### What you will do
Identify every line in the records below that contains the word "Hrel", and reproduce each one.
►
Lemma try_results_first_choice_witness :
  let available := parse_results 0 [full_div "a"; full_div "b"; full_div "c"] in
  let text := lit "Sunny, 21 degrees. " ++ lit "https://example.org/b" in
  let '(r, st') := try_results helpful_world 3 available (lit "p") (lit "q")
                     (initial_state helpful_world) in
  r = Ok (Some text) /\
  calls st' = [CallChat best_search_msg (selection_user_data available (lit "p") (lit "q"));
               CallScrape (lit "https://example.org/b");
               CallChat contains_data_msg (relevance_user_data text (lit "p") (lit "q"))].
Proof.
  apply (@try_results_first_choice helpful_world (lit "p") (lit "q") 2
           (parse_results 0 [full_div "a"; full_div "b"; full_div "c"])
           (initial_state helpful_world) (lit "1")
           (lit "Sunny, 21 degrees. " ++ lit "https://example.org/b") 1
           {| id := 1; title := lit "b"; link := lit "https://example.org/b";
              snippet := lit "No description available." |});
    try reflexivity.
  - cbn. lia.
  - discriminate.
Defined.

(** X17: when no page yields text, or the model never finds a text
    relevant, run_ai_search_pipeline returns no text: it returns None, unless
    an exception that a request raised leaves it. *)
Theorem pipeline_without_relevant_text (W : World) (p : str) (st : State) :
  (forall before url, scraped_text (trafilatura W before url) = None) \/
  (forall before user_data,
     says_true (content_of (ollama_chat W before contains_data_msg user_data)) = false) ->
  fst (run_ai_search_pipeline W p st) = Ok None \/
  exists e, fst (run_ai_search_pipeline W p st) = Raise e /\ escapes W e.
Proof.
  intros Hnever.
  pose proof (run_ai_search_pipeline_outcome W p st) as Hout.
  pose proof (run_ai_search_pipeline_stages W p st) as Hstages. cbv zeta in Hstages.
  destruct (run_ai_search_pipeline W p st) as [r st'] eqn:Hrun. cbn [fst].
  destruct Hout as [[-> | [[text [-> Htext]] | [e [-> He]]]] _];
    [now left | exfalso | right; now exists e].
  destruct (helper_outcome (ollama_chat W (calls st) query_msg (user_data_for_llm p)))
    as [[reply|]|e]; [|discriminate Hstages|discriminate Hstages].
  destruct (truthy (strip_quotes reply)); [|discriminate Hstages].
  destruct (search_outcome _) as [[|c rest]|e]; [discriminate Hstages| |discriminate Hstages].
  match type of Hstages with
  | _ = try_results W ?n ?l ?a ?b ?s =>
      pose proof (try_results_run W a b n l s) as H; rewrite <- Hstages in H
  end.
  destruct H as [_ [tried [rest' [_ [_ [_ [c' [_ [b1 [b2 [Hpage [_ Hrel]]]]]]]]]]]].
  destruct Hnever as [Hnever | Hnever].
  - specialize (Hnever b1 (link c')). rewrite Hpage in Hnever. cbn [scraped_text] in Hnever.
    destruct text; [now elim Htext | discriminate Hnever].
  - rewrite Hnever in Hrel. discriminate Hrel.
Qed.
(** [value::track]. *)
Definition value_track (a : nat) (h : host) : option host :=
  match values h !! a with
  | Some v =>
      match v_owner_ v, ctx_ (v_handle v) with
      | None, Some j =>
          match engine_contexts h !! j with
          | Some (Some c) =>
              Some (set_contexts
                      (alter (fun co => mk_context_object (c_ctx_ co) (c_owner_ co)
                                          (a :: values_ co)) c)
                      (set_values <[a := mk_value_object (Some c) (v_handle v)]> h))
          | _ => None
          end
      | _, _ => Some h
      end
  | None => None
  end.

(** [value(JSContext*, JSValue)] constructing the object at [a]. *)
Definition value_ctor (a : nat) (ctx : JSContext) (val : JSValue) (h : host) : option host :=
  value_track a (set_values <[a := mk_value_object None (mk_value (Some ctx) val)]> h).

(** [value::abandon]. *)
Definition value_abandon (a : nat) (h : host) : host :=
  match values h !! a with
  | Some v =>
      let h1 := match v_owner_ v with Some _ => unlink_value a h | None => h end in
      set_values <[a := mk_value_object None value_default]> h1
  | None => h
  end.

(** [context::track]. *)
Definition context_track (a : nat) (h : host) : host :=
  match contexts h !! a with
  | Some c =>
      match c_owner_ c, c_ctx_ c with
      | None, Some _ =>
          set_contexts_ (cons a)
            (set_contexts <[a := mk_context_object (c_ctx_ c) (Some the_runtime) (values_ c)]> h)
      | _, _ => h
      end
  | None => h
  end.

(** [context::untrack]. *)
Definition context_untrack (a : nat) (h : host) : host :=
  match contexts h !! a with
  | Some c =>
      match c_owner_ c with
      | Some _ =>
          set_contexts <[a := mk_context_object (c_ctx_ c) None (values_ c)]>
            (unlink_context a h)
      | None => h
      end
  | None => h
  end.

(** [context::track(context& from)]. *)
Definition context_track_from (a from : nat) (h : host) : host :=
  let h1 := context_untrack from h in
  let h2 := context_untrack a h1 in
  match contexts h2 !! a with
  | Some c =>
      match c_ctx_ c with
      | Some _ =>
          set_contexts_ (cons a)
            (set_contexts <[a := mk_context_object (c_ctx_ c) (Some the_runtime) (values_ c)]> h2)
      | None => h2
      end
  | None => h2
  end.

(** [context()], the default constructor, for the object at [a]. *)
Definition context_default (a : nat) (h : host) : host :=
  set_contexts <[a := mk_context_object None None []]> h.

(** [context(runtime* own, JSRuntime* rt)]: [owner_] is set by the
    initializer list before [track] runs. *)
Definition context_ctor (a : nat) (own : nat) (h : host) : host :=
  let j := next_ctx h in
  context_track a
    (mk_host (values h) (<[a := mk_context_object (Some j) (Some own) []]> (contexts h))
       (contexts_ h) (<[j := Some a]> (engine_contexts h)) (S j)).

(** [ctx_ = std::move(from.ctx_)] followed by [JS_SetContextOpaque]: the
    engine context the target held is freed. *)
Definition move_ctx_ (a from : nat) (keep_owner : option nat -> option nat -> option nat)
    (h : host) : host :=
  match contexts h !! a, contexts h !! from with
  | Some c, Some f =>
      let freed := match c_ctx_ c with
                   | Some old => delete old (engine_contexts h)
                   | None => engine_contexts h
                   end in
      let opaque := match c_ctx_ f with
                    | Some j => <[j := Some a]> freed
                    | None => freed
                    end in
      mk_host (values h)
        (<[a := mk_context_object (c_ctx_ f) (keep_owner (c_owner_ c) (c_owner_ f)) (values_ c)]>
           (<[from := mk_context_object None (c_owner_ f) (values_ f)]> (contexts h)))
        (contexts_ h) opaque (next_ctx h)
  | _, _ => h
  end.

(** [context& operator=(context&& from)]. *)
Definition context_move_assign (a from : nat) (h : host) : host :=
  if decide (from = a) then h
  else context_track_from a from (move_ctx_ a from (fun mine _ => mine) h).

(** [context(context&& from)] for the new object at [a]. *)
Definition context_move_ctor (a from : nat) (h : host) : host :=
  context_track_from a from
    (move_ctx_ a from (fun _ theirs => theirs) (context_default a h)).

(** [context::abandon]. *)
Definition context_abandon (a : nat) (h : host) : host :=
  match contexts h !! a with
  | Some c =>
      let h1 := match c_ctx_ c with
                | Some j =>
                    set_engine_contexts (delete j)
                      (set_contexts <[a := mk_context_object None (c_owner_ c) (values_ c)]> h)
                | None => h
                end in
      match c_owner_ c with
      | Some _ =>
          set_contexts (alter (fun c1 => mk_context_object (c_ctx_ c1) None (values_ c1)) a)
            (unlink_context a h1)
      | None => h1
      end
  | None => h
  end.

(** [context::~context], the members' destructors included. *)
Definition context_dtor (a : nat) (h : host) : host :=
  match contexts h !! a with
  | Some c =>
      let h1 := for_each (values_ c) value_abandon h in
      let h2 := context_untrack a h1 in
      let h3 := match c_ctx_ c with
                | Some j => set_engine_contexts (delete j) h2
                | None => h2
                end in
      set_contexts (delete a) h3
  | None => h
  end.

(** [runtime::~runtime]. *)
Definition runtime_dtor (h : host) : host :=
  for_each (contexts_ h) context_abandon h.

(** *** The operations of [value]

    The constructors, assignments and the destructor of [value].  An
    operation that dereferences a null context pointer or runs into an
    assertion has no result. *)

(** A write to [ctx_] and [val_] of the value object at [a]. *)
Definition set_handle (a : nat) (hdl : value) (h : host) : host :=
  set_values (alter (fun v => mk_value_object (v_owner_ v) hdl) a) h.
◄
### Response box
  destruct H as [_ [tried [rest' [_ [_ [_ [c' [_ [b1 [b2 [Hpage [_ Hrel]]]]]]]]]]]].
  - rewrite Hnever in Hrel. discriminate Hrel.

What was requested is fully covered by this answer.